The risk of not completing a doctor’s order is high and therefore, completed later and resulting in longer hospital time for the patient. Assessments and time spent with patients are shorter and nurses are missing critical changes that lead to poor outcomes for the patients. Surveys show that 93 percent of hospital nurses report major problems with having enough time to maintain patient safety, detect implications early, and collaborate with other team members (Chewer & Clamor, 2011). Patients begin to feel less satisfaction with their care and nurse.

Units with high nurse-to-patient ratios have lower rated quality of care (Clark et al. , 2012). Hospitals rate their quality of care based on patients’ satisfaction surveys, this is a key indicator that a hospital is in need of nurses. An important role of any nurse is to educate patients about their health. Nurses are cutting this precious communication with their patients far too short. Many patients risk going home under prepared and they soon return o the emergency room for something that is preventable but not fully aware on how to prevent complications. Holism is the nursing model of care.

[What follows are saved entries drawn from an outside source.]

Lemma combine_two control perturbed c v labels ds :
  number control = Dim (Some [c]) →
  number perturbed = Dim (Some (v :: labels)) →
  _combine_single_variable_hypercube [control; perturbed] = Ok ds →
  ∃ p, ds = assembled p control perturbed ∧
       (∃ index, number ds = Dim (Some index) ∧ monotonic index = true) ∧
       match p with
       | ControlFirst => c ≠ v
       | ControlLast => c ≠ v
       | ControlDropped => c = v ∧ labels ≠ []
       end.
Proof.
  intros Hc Hp. unfold _combine_single_variable_hypercube, infer_concat_order. rewrite Hc.
  assert (mapM (λ ds, match number_index ds with
                      | Some index => Ok index
                      | None => Raise ValueError
                      end) [control; perturbed] = Ok [[c]; v :: labels]) as ->.
  { cbn. unfold number_index. by rewrite Hc, Hp. }
  cbn -[dense_rank is_monotonic_increasing is_monotonic_decreasing bool_decide concat_number].
  case_bool_decide as Heq; [done|].
  assert (¬ (c = v ∧ labels = [])) as Hne.
  { intros [-> ->]. apply Heq. by repeat constructor. }
  set (ascending := if is_monotonic_increasing (v :: labels) then Ok true
                    else if is_monotonic_decreasing (v :: labels) then Ok false
                    else Raise ValueError).
  assert ((if is_monotonic_increasing [c] && (is_monotonic_increasing (v :: labels) && true)
           then Ok true
           else if is_monotonic_decreasing [c] && (is_monotonic_decreasing (v :: labels) && true)
                then Ok false else Raise ValueError) = ascending) as ->.
  { subst ascending. change (is_monotonic_increasing [c]) with true.
    change (is_monotonic_decreasing [c]) with true. by rewrite !andb_true_r. }
  destruct ascending as [asc|]; [|done].
  cbn -[dense_rank is_monotonic_increasing is_monotonic_decreasing concat_number].
  destruct (dense_rank_two asc c v) as [-> ->].
  destruct (Z.lt_total c v) as [Hlt|[Heqv|Hgt]]; destruct asc;
    repeat case_bool_decide; try lia;
    cbn -[is_monotonic_increasing is_monotonic_decreasing concat_number];
    repeat case_decide; try done;
    cbn -[is_monotonic_increasing is_monotonic_decreasing concat_number];
    match goal with
    | |- context [number_index (concat_number ?l)] =>
        change (number_index (concat_number l)) with (Some (concat (omap number_index l)));
        cbv beta iota;
        fold (monotonic (concat (omap number_index l)));
        destruct (monotonic (concat (omap number_index l))) eqn:Hmono; [|done]
    end;
    intros [= <-].
  - exists ControlFirst. split_and!; [done|by eexists|lia].
  - exists ControlLast. split_and!; [done|by eexists|lia].
  - exists ControlDropped. split_and!; [done|by eexists|done|]. intros ->. by apply Hne.
  - exists ControlDropped. split_and!; [done|by eexists|done|]. intros ->. by apply Hne.
  - exists ControlLast. split_and!; [done|by eexists|lia].
  - exists ControlFirst. split_and!; [done|by eexists|lia].
Qed.

(** X16: a control dataset whose ["number"] is already a dimension makes
    the assembly raise ValueError, and so does a control dataset that
    holds data but no member label, when the perturbed dataset holds data
    as well. *)
Theorem ensemble_needs_control_label file :
  (∃ index, number (cf file) = Dim index) ∨
  (number (cf file) = Scalar None ∧
   has_data_vars (cf file) = true ∧ has_data_vars (pf file) = true) →
  _read_in_ensemble_and_perturbed_datasets file = Raise ValueError.
Proof.
  intros [[index Hcf]|(Hcf & Hdata & Hpf)]; rewrite read_in_unfold; unfold expand_dims;
    rewrite Hcf; [done|].
  rewrite combine_by_coords_two, Hpf.
  assert (has_data_vars {| number := Dim ((λ v : Z, [v]) <$> None);
                           realizations := realizations (cf file);
                           attrs := attrs (cf file) |} = true) as ->.
  { unfold has_data_vars in *. rewrite Hcf in Hdata. simpl.
    by destruct (realizations (cf file)). }
  by apply hypercube_unlabelled.
Qed.

(** X17: whenever the assembly succeeds, one of three things happened.
    The control dataset is empty and the result holds the perturbed
    members; or the perturbed dataset is empty and the result holds the
    control alone, along a member dimension of length one; or both hold
    data, the control carries a scalar label, the perturbed dataset a
    non-empty labelled ["number"] dimension, the member labels of the
    result are monotonic, and the control is not placed among the
    perturbed members: its label differs from the first perturbed label
    and the result is the control followed by the perturbed members or
    the perturbed members followed by the control, or the two labels tie
    and the result holds the perturbed members only, with the attributes
    of the perturbed dataset. *)
Theorem ensemble_placement file ds :
  _read_in_ensemble_and_perturbed_datasets file = Ok ds →
  (has_data_vars (cf file) = false ∧ has_data_vars (pf file) = true ∧
   number ds = number (pf file) ∧ realizations ds = realizations (pf file)) ∨
  (has_data_vars (cf file) = true ∧ has_data_vars (pf file) = false ∧
   (∃ value, number (cf file) = Scalar value ∧ number ds = Dim ((λ v, [v]) <$> value)) ∧
   realizations ds = realizations (cf file)) ∨
  (has_data_vars (cf file) = true ∧ has_data_vars (pf file) = true ∧
   ∃ c labels index,
     number (cf file) = Scalar (Some c) ∧
     number (pf file) = Dim (Some labels) ∧
     labels ≠ [] ∧
     number ds = Dim (Some index) ∧
     monotonic index = true ∧
     ((head labels ≠ Some c ∧
       ((index = c :: labels ∧
         realizations ds = realizations (cf file) ++ realizations (pf file)) ∨
        (index = labels ++ [c] ∧
         realizations ds = realizations (pf file) ++ realizations (cf file)))) ∨
      (head labels = Some c ∧ labels ≠ [c] ∧ index = labels ∧
       realizations ds = realizations (pf file) ∧ attrs ds = attrs (pf file)))).
Proof.
  rewrite read_in_unfold.
  destruct (expand_dims (cf file)) as [control|] eqn:Hexp; [|done].
  pose proof (has_data_vars_expand_dims _ _ Hexp) as Hdata.
  rewrite combine_by_coords_two, Hdata.
  unfold expand_dims in Hexp.
  destruct (number (cf file)) as [value|] eqn:Hcf; [|done].
  injection Hexp as <-.
  destruct (has_data_vars (cf file)) eqn:Hc, (has_data_vars (pf file)) eqn:Hp.
  - (* both hold data *)
    intros Hrun. right. right. split_and!; [done..|].
    destruct value as [c|]; [|by rewrite hypercube_unlabelled in Hrun].
    destruct (number (pf file)) as [?|[[|v labels]|]] eqn:Hpf.
    + exfalso. revert Hrun.
      unfold _combine_single_variable_hypercube, infer_concat_order. cbn.
      unfold number_index. by rewrite Hpf.
    + exfalso. revert Hrun.
      unfold _combine_single_variable_hypercube, infer_concat_order. cbn.
      unfold number_index. rewrite Hpf. cbn. case_bool_decide as Heq; [done|].
      done.
    + pose proof (λ H, combine_two _ _ c v labels ds H Hpf Hrun) as Htwo.
      destruct (Htwo eq_refl) as (p & -> & (index & Hidx & Hmono) & Hplace). clear Htwo.
      exists c, (v :: labels), index. split_and!; [done..|].
      revert Hidx. destruct p; unfold assembled, concat_number; cbn; unfold number_index;
        rewrite Hpf; cbn; rewrite ?app_nil_r; intros [= <-].
      * left. split; [intros [= ->]; done|]. by left.
      * left. split; [intros [= ->]; done|]. by right.
      * right. destruct Hplace as [-> Hne]. split_and!; try done.
        -- intros [= ->]. done.
        -- apply merge_attrs_single.
    + exfalso. revert Hrun.
      unfold _combine_single_variable_hypercube, infer_concat_order. cbn.
      unfold number_index. by rewrite Hpf.
  - intros [= <-]. right. left. split_and!; [done..|by exists value|done].
  - intros [= <-]. left. done.
  - done.
Qed.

If communication is at a minimum, then understanding the full picture of the patient is lost and holism care in incomplete. Nursing schools, hospitals and the government from state to federal levels are all working together to help ease the nursing shortage crisis and change the image of nursing from a negative to a positive and respectful profession. As these three groups collaborate to fight the crisis, the negative impacts of the nursing shortage ill begin to disappear. The government is helping nursing schools by providing grants that will supplement faculty pay so that schools do not have to compete with hospitals for qualified nurses.

As a result, more nursing faculty will provide an increase of available slots for nursing applicants to begin their nursing program with a shorter waiting period. Applicants will also be less likely to turn away from nursing programs because they will be able to begin their education sooner. Hospitals are offering tuition reimbursement programs, paying for nursing books for current employees homo wish to continue their education, but they have to be willing to sign a contract. Nursing students who have never experienced hospitals are eased into the workforce with bonuses and paid nursing citizenship.

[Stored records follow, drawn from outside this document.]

(** * A shallow embedding of caddyserver/circuitbreaker (circuitbreaker.go)

    The breaker [Simple] is a Go struct shared by the goroutines that
    complete proxied requests.  Its methods are embedded as programs over
    a small instruction set (field accesses, atomic operations on
    [tripped], calls into the memmetrics engine, timers), with two
    semantics: a sequential one ([run]) that executes a whole call on
    behalf of one goroutine, and a small-step one ([step], [exec]) in
    which time passes between instructions and the breaker can be
    observed at every intermediate point. *)

From Stdlib Require Import ZArith Lia Floats.SpecFloat.
From stdpp Require Import gmap strings list.

Local Open Scope Z_scope.

(** ** Go scalar types *)

(** [float64]: IEEE 754 binary64 values ([prec = 53], [emax = 1024]). *)
Definition float64 : Type := spec_float.

(** Go's [a > b] on float64: false as soon as one side is NaN. *)
Definition float64_gt (a b : float64) : bool := SFltb b a.

Definition min_int64 : Z := - 2 ^ 63.
Definition max_int64 : Z := 2 ^ 63 - 1.

(** [int32] arithmetic wraps around. *)
Definition wrap_int32 (z : Z) : Z := (z + 2 ^ 31) mod 2 ^ 32 - 2 ^ 31.

(** The integer part of a float, rounding toward zero; NaN and the
    infinities have none. *)
Definition float64_trunc (f : float64) : option Z :=
  match f with
  | S754_zero _ => Some 0
  | S754_finite s m e =>
      let a := if 0 <=? e then Z.pos m * 2 ^ e else Z.pos m / 2 ^ (- e) in
      Some (if s then - a else a)
  | S754_infinity _ | S754_nan => None
  end.

(** The value of a finite float in units of 2^-1074, the smallest
    positive binary64 value: every finite binary64 value is an integer
    number of them. *)
Definition float64_ulps (f : float64) : option Z :=
  match f with
  | S754_zero _ => Some 0
  | S754_finite s m e =>
      let a := Z.pos m * 2 ^ (e + 1074) in Some (if s then - a else a)
  | S754_infinity _ | S754_nan => None
  end.

(** The Go specification leaves the result of a float-to-integer
    conversion implementation-dependent when the value does not fit the
    integer type.  [Arch] supplies that result. *)
Class Arch := { int64_unrepresentable : float64 -> Z }.

(** amd64: CVTTSD2SQ yields the "integer indefinite" value. *)
Definition amd64 : Arch := {| int64_unrepresentable := fun _ => min_int64 |}.

(** arm64: FCVTZS saturates, and maps NaN to 0. *)
Definition arm64 : Arch :=
  {| int64_unrepresentable := fun f =>
       match f with
       | S754_infinity true | S754_finite true _ _ => min_int64
       | S754_infinity false | S754_finite false _ _ => max_int64
       | _ => 0
       end |}.

(** The conversion [int64(f)]. *)
Definition int64_of_float64 `{Arch} (f : float64) : Z :=
  match float64_trunc f with
  | Some z =>
      if (min_int64 <=? z) && (z <=? max_int64) then z
      else int64_unrepresentable f
  | None => int64_unrepresentable f
  end.

(** [time.Duration] is an int64 count of nanoseconds. *)
Definition Duration : Type := Z.
Definition Nanosecond : Duration := 1.
Definition Microsecond : Duration := 1000 * Nanosecond.
Definition Millisecond : Duration := 1000 * Microsecond.
Definition Second : Duration := 1000 * Millisecond.

(** [d.Nanoseconds()] is [int64(d)]. *)
Definition Nanoseconds (d : Duration) : Z := d.

(** A Go [error] is represented by its message; [(v, err)] results by
    [result]. *)
Definition error : Type := string.

Inductive result (A : Type) : Type :=
| Ok (a : A)
| Err (err : error).
Arguments Ok {A} a.
Arguments Err {A} err.

(** ** Constants and the factor table *)

(** [const ( factorLatency = iota + 1; factorErrorRatio;
    factorStatusCodeRatio; defaultTripDuration = 5 * time.Second )] *)
Definition factorLatency : Z := 0 + 1.
Definition factorErrorRatio : Z := 1 + 1.
Definition factorStatusCodeRatio : Z := 2 + 1.
Definition defaultTripDuration : Duration := 5 * Second.

(** [typeCB] converts a Config Factor value to the internal type. *)
Definition typeCB : gmap string Z :=
  <["latency" := factorLatency]>
    (<["error_ratio" := factorErrorRatio]>
       (<["status_ratio" := factorStatusCodeRatio]> ∅)).

(** ** The statistics engine (memmetrics.RTMetrics)

    The engine is an external collaborator; the breaker only uses the
    methods below.  [M] is the state of an engine, [H] a merged latency
    histogram.  Queries read the engine, [RecordRT] and [Reset] update
    it. *)
Class RTMetrics (M H : Type) := {
  NewRTMetrics : result M;
  RecordRT : Z -> Duration -> M -> M;
  NetworkErrorRatio : M -> float64;
  LatencyHistogram : M -> result H;
  LatencyAtQuantile : H -> float64 -> Duration;
  ResponseCodeRatio : Z -> Z -> Z -> Z -> M -> float64;
  Reset : M -> M
}.

(** ** The breaker *)

(** [Config] represents the configuration of a circuit breaker. *)
Record Config := {
  Threshold : float64;
  Factor : string;
  TripDuration : Duration
}.

(** A timer created by [time.NewTimer]: its channel delivers once the
    clock has reached [when]. *)
Record Timer := { when : Z }.

Section Breaker.
Context {M H : Type} `{RT : RTMetrics M H} `{AR : Arch}.

(** [Simple]; [metrics] is a pointer, nil (here [None]) in a zero
    value. *)
Record Simple := {
  tripped : Z;
  cbFactor : Z;
  metrics : option M;
  config : Config
}.

Definition set_tripped (v : Z) (c : Simple) : Simple :=
  {| tripped := v; cbFactor := cbFactor c; metrics := metrics c;
     config := config c |}.
Definition set_cbFactor (f : Z) (c : Simple) : Simple :=
  {| tripped := tripped c; cbFactor := f; metrics := metrics c;
     config := config c |}.
Definition set_metrics (m : M) (c : Simple) : Simple :=
  {| tripped := tripped c; cbFactor := cbFactor c; metrics := Some m;
     config := config c |}.
Definition set_TripDuration (d : Duration) (c : Simple) : Simple :=
  {| tripped := tripped c; cbFactor := cbFactor c; metrics := metrics c;
     config := {| Threshold := Threshold (config c);
                  Factor := Factor (config c);
                  TripDuration := d |} |}.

With this program, student nurses are learning and training while overcoming the fears of beginning a career in a foreign area. This helps to maintain nurses and build a stable and constant nursing staff without a high volume of nurse turnover. The key to overcoming the shortage is to train more students in nursing by creating more nursing faculty. These programs are still in the early tagged. More legislation at a state level is in need needed to address the severity of the shortage and specifics to individual state situations.

Within a few years, a steady increase of graduate nurses entering the workforce will begin to show. The question is will it be enough to keep up with the volume of baby boomers scheduled to retire? Much collaboration and team effort is created to draw potential applicants to the profession of nursing starting on high school campuses and throughout college campuses. Programs are in creation to streamline the time it takes to get through nursing school so that he new graduates can enter hospitals at a faster rate.